Critique d’Ailey : un regard poétique sur l’homme derrière les danses

Trop souvent, l’idée d’Alvin Ailey se réduit à une seule danse : « Révélations ». Son exploration de 1960 de l’expérience noire reste un chef-d’œuvre, mais elle éclipse également la personne qui l’a faite. Comment un artiste peut-il grandir après un succès aussi précoce ? Qui était Alvin Ailey l’homme ?

Dans « Ailey », la réalisatrice Jamila Wignot superpose des images, des vidéos et, le plus important, des voix off d’Ailey pour créer un portrait aussi poétique et nuancé que la chorégraphie elle-même. Des images en noir et blanc de foules entrant dans l’église, d’enfants jouant, de soirées dansantes et du paysage poussiéreux du Texas (son lieu de naissance) créent une atmosphère. Comme les danses d’Ailey, le documentaire vous laisse nager dans la sensation.

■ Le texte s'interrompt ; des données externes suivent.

(** ** Upload *)

(** What is left of an upload. *)
Record uploaded (data : list Z) w w' : Prop := {
  ud_served : served (web_inst n) w';
  ud_pending : pending data w';
  ud_next : hw_next w' = hw_next w + 2;
  ud_flash : fs_flash (hw_user w') = fs_flash (hw_user w);
  ud_idle : is_uploading w' = 0;
  ud_id : upload_id w' = fs_rand (hw_rands w);
  ud_rands : hw_rands w' = Datatypes.S (hw_rands w);
  ud_ram : exists ram, hw_objs w' !! UPLOAD = Some ram
}.

Section Upload.
Context (q : post) (Hq : post_sane q) (Huri : pr_uri q = chars "/upload").
Context (filename more data tail : list Z) (Hf : form_sane (pr_boundary q) filename more data).
Local Abbreviation body := (form_body (pr_boundary q) filename more data tail).
Context (Hbody : zlen body = pr_size q).
Context (Hstack : stack_ok fs_stack) (Hbytes : Forall is_byte data) (page : list Z) (Hpage : fs_find_file (chars "upload.html") = Some page).
Context (Halloc : forall o, fs_alloc_ok o = true).
Context (c s : Z) (Hs : UPLOAD < s).

(** After [httpd_handle_request]: an answer is on its way. *)
Record answering w w' : Prop := {
  an_served : served (web_inst n) w';
  an_pending : pending data w';
  an_below : (upload_data (hw_user w')).1 = UPLOAD;
  an_next : hw_next w' = s + 2;
  an_flash : fs_flash (hw_user w') = fs_flash (hw_user w);
  an_idle : is_uploading w' = 0;
  an_id : upload_id w' = upload_id w;
  an_rands : hw_rands w' = hw_rands w;
  an_ram : exists ram, hw_objs w' !! UPLOAD = Some ram;
  an_session : exists pd o, hw_sessions w' !! s = Some pd /\ rs_status (ss_response pd) = HTTP_RESP_STD /\ ss_resp_std_cnt pd = 0 /\
    rs_data (ss_response pd) = Some (Mem (s + 1, 0)) /\ hw_objs w' !! (s + 1) = Some o /\ ss_is_uploading pd = 0 /\ ss_urih pd = Some CB_UPLOAD
}.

L’histoire d’Ailey est racontée parallèlement à la création de « Lazarus », une nouvelle danse du chorégraphe contemporain Rennie Harris, dont l’hommage à Ailey propose une juxtaposition intrigante du passé et du présent. Dans sa quête pour révéler l’homme derrière l’héritage, Harris aborde le thème de la résurrection. Ailey est décédé en 1989, mais son esprit vit dans ses danseurs.

Mais ses débuts n’ont pas été faciles. Née en 1931, Ailey n’a jamais connu son père et se souvient « avoir été collée à la hanche de ma mère. Sloshing à travers le terrain. Branches coupant contre le corps d’un enfant. Aller d’un endroit à un autre. Vous cherchez un endroit où être. Ma mère est partie travailler dans les champs. J’avais l’habitude de cueillir du coton.

Il n’avait que 4 ans. Ailey a expliqué à quel point ses danses étaient pleines de « choses sombres et profondes, de belles choses en moi que j’avais toujours essayé de faire sortir ».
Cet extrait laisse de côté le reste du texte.